Each line of the data below from the one holding "(ChatMessage_media (mkMedia (getMediaType" to the one holding "(** C26. The", inclusive, is to be reproduced exactly; no other line belongs in the answer.

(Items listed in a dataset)
=====

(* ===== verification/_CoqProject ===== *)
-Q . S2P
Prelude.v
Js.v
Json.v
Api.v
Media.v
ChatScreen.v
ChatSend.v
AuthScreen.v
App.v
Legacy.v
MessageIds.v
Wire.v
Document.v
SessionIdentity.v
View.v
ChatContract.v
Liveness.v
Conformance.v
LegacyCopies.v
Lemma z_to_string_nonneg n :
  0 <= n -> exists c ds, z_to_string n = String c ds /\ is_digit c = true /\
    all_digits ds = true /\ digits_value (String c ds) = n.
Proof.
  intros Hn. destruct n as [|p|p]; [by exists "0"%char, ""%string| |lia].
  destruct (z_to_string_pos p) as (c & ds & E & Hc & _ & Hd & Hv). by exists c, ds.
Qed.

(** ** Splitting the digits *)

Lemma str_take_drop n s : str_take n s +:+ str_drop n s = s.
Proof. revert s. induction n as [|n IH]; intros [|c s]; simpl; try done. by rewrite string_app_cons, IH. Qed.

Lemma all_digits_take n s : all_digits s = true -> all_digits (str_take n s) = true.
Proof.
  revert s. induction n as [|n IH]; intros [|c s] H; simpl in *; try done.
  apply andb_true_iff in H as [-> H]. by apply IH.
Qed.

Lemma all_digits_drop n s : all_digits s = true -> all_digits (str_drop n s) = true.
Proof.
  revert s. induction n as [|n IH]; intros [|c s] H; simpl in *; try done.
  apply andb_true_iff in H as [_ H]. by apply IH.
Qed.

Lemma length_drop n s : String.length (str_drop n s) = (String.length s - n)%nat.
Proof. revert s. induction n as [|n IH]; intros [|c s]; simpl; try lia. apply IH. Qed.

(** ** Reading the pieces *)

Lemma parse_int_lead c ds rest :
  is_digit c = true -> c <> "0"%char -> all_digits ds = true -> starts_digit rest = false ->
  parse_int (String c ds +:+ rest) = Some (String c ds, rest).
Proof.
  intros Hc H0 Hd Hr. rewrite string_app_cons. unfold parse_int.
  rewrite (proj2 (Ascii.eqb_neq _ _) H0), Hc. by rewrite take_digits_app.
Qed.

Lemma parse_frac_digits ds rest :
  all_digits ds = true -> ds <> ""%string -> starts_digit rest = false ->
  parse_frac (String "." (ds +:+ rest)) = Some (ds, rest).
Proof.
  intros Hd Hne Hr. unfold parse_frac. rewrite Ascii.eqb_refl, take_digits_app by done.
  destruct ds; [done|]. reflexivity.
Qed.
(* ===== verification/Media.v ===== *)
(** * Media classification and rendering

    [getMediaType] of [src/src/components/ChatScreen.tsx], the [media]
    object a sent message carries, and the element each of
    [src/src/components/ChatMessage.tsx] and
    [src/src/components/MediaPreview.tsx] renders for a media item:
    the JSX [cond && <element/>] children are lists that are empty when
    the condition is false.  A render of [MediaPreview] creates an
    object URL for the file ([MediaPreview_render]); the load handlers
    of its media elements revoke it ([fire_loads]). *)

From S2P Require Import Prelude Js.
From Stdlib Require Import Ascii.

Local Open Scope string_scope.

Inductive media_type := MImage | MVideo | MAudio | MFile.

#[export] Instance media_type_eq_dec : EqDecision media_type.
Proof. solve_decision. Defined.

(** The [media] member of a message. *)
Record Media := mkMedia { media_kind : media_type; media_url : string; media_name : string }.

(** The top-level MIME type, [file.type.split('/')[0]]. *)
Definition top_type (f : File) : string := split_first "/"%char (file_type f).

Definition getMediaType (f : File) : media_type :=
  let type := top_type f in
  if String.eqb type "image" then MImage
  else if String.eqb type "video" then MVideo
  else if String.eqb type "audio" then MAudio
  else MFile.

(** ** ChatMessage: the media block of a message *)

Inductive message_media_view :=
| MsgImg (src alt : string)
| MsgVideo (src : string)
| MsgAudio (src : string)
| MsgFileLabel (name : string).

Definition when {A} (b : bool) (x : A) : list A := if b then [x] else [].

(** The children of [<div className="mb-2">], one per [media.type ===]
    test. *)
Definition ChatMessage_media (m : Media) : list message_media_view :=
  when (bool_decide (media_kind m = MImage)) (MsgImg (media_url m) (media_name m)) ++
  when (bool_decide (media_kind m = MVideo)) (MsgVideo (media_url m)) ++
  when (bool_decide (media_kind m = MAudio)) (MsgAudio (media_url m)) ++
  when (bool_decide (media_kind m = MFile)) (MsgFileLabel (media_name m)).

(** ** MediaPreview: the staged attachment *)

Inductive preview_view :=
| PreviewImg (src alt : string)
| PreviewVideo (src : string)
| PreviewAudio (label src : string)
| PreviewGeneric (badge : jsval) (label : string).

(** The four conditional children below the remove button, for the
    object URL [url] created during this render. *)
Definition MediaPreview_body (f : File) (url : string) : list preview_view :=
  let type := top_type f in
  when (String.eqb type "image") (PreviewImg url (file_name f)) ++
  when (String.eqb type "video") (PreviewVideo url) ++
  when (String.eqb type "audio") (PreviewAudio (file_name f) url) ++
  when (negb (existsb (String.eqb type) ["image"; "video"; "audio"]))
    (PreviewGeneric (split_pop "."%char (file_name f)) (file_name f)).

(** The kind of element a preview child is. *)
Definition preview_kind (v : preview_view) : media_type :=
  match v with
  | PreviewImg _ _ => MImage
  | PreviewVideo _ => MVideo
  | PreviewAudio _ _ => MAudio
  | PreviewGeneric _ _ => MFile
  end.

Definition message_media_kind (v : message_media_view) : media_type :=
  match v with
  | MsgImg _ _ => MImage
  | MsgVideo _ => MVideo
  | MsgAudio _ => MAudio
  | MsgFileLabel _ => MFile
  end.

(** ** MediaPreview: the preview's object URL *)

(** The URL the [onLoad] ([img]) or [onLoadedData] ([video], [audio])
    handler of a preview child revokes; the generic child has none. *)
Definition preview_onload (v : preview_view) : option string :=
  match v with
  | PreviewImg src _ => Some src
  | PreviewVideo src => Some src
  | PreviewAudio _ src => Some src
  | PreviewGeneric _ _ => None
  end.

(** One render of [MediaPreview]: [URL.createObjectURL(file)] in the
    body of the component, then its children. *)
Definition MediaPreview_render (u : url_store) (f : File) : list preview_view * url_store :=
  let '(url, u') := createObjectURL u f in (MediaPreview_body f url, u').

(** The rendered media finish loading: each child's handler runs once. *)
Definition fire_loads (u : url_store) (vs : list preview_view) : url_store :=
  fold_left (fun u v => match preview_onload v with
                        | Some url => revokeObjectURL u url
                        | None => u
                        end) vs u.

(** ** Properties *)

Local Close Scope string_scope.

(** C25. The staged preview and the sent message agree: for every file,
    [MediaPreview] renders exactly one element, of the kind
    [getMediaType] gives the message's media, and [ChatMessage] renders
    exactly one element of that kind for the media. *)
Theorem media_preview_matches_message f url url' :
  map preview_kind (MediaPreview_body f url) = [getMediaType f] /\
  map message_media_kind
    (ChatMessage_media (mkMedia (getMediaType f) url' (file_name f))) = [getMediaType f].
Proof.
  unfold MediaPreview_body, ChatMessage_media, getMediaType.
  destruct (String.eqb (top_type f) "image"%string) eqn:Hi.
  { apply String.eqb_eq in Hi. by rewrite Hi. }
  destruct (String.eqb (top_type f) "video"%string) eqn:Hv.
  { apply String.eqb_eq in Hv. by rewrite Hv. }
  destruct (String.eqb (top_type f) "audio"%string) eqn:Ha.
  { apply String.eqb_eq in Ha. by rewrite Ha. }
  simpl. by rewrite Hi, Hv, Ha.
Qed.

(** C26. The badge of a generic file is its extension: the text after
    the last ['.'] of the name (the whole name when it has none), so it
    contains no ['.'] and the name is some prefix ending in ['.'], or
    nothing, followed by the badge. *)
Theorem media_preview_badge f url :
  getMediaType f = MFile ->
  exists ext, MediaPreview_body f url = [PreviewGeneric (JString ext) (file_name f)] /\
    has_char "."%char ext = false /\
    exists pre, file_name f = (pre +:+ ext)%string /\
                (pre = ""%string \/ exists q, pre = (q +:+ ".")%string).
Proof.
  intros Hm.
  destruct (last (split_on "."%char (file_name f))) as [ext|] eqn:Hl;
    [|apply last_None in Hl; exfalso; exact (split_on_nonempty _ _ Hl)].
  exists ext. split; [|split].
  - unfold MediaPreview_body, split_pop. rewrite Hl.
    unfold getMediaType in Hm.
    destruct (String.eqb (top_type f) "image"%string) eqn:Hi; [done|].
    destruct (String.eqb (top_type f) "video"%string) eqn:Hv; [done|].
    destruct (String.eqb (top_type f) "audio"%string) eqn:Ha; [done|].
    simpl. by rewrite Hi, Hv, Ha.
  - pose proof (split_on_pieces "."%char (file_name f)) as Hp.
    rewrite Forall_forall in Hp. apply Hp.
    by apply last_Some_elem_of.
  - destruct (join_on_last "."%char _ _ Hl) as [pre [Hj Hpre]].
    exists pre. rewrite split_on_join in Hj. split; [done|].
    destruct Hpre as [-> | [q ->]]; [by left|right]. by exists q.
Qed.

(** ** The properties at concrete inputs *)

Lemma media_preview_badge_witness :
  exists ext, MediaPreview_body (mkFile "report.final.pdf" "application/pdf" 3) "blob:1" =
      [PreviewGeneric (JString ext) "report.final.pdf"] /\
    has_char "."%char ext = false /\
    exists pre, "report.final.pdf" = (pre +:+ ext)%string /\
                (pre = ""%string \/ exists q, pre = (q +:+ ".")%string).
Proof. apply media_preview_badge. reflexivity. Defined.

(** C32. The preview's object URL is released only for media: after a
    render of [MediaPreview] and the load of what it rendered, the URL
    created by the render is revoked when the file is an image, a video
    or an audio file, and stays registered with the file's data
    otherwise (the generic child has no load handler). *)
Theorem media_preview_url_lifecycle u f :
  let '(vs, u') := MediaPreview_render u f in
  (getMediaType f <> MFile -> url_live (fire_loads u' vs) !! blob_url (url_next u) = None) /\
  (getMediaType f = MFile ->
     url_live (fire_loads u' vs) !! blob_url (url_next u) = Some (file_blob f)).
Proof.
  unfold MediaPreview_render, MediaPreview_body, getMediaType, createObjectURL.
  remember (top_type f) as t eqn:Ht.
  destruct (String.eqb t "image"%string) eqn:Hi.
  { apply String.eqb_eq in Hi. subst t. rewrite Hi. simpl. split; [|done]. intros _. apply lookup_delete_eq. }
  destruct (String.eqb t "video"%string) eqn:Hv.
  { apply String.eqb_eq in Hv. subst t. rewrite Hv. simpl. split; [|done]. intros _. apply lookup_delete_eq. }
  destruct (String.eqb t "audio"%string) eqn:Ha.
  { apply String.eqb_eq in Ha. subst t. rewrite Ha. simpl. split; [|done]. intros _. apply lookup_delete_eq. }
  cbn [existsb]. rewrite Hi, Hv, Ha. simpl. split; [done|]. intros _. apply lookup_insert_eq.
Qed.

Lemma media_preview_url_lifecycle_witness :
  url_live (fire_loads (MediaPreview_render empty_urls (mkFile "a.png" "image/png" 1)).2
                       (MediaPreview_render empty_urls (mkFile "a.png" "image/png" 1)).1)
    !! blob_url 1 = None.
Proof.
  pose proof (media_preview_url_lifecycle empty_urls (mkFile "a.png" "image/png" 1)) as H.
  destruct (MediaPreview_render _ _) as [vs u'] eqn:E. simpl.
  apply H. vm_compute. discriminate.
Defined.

=====

Output of the exercise →
    (ChatMessage_media (mkMedia (getMediaType f) url' (file_name f))) = [getMediaType f].
Proof.
  unfold MediaPreview_body, ChatMessage_media, getMediaType.
  destruct (String.eqb (top_type f) "image"%string) eqn:Hi.
  { apply String.eqb_eq in Hi. by rewrite Hi. }
  destruct (String.eqb (top_type f) "video"%string) eqn:Hv.
  { apply String.eqb_eq in Hv. by rewrite Hv. }
  destruct (String.eqb (top_type f) "audio"%string) eqn:Ha.
  { apply String.eqb_eq in Ha. by rewrite Ha. }
  simpl. by rewrite Hi, Hv, Ha.
Qed.

(** C26. The badge of a generic file is its extension: the text after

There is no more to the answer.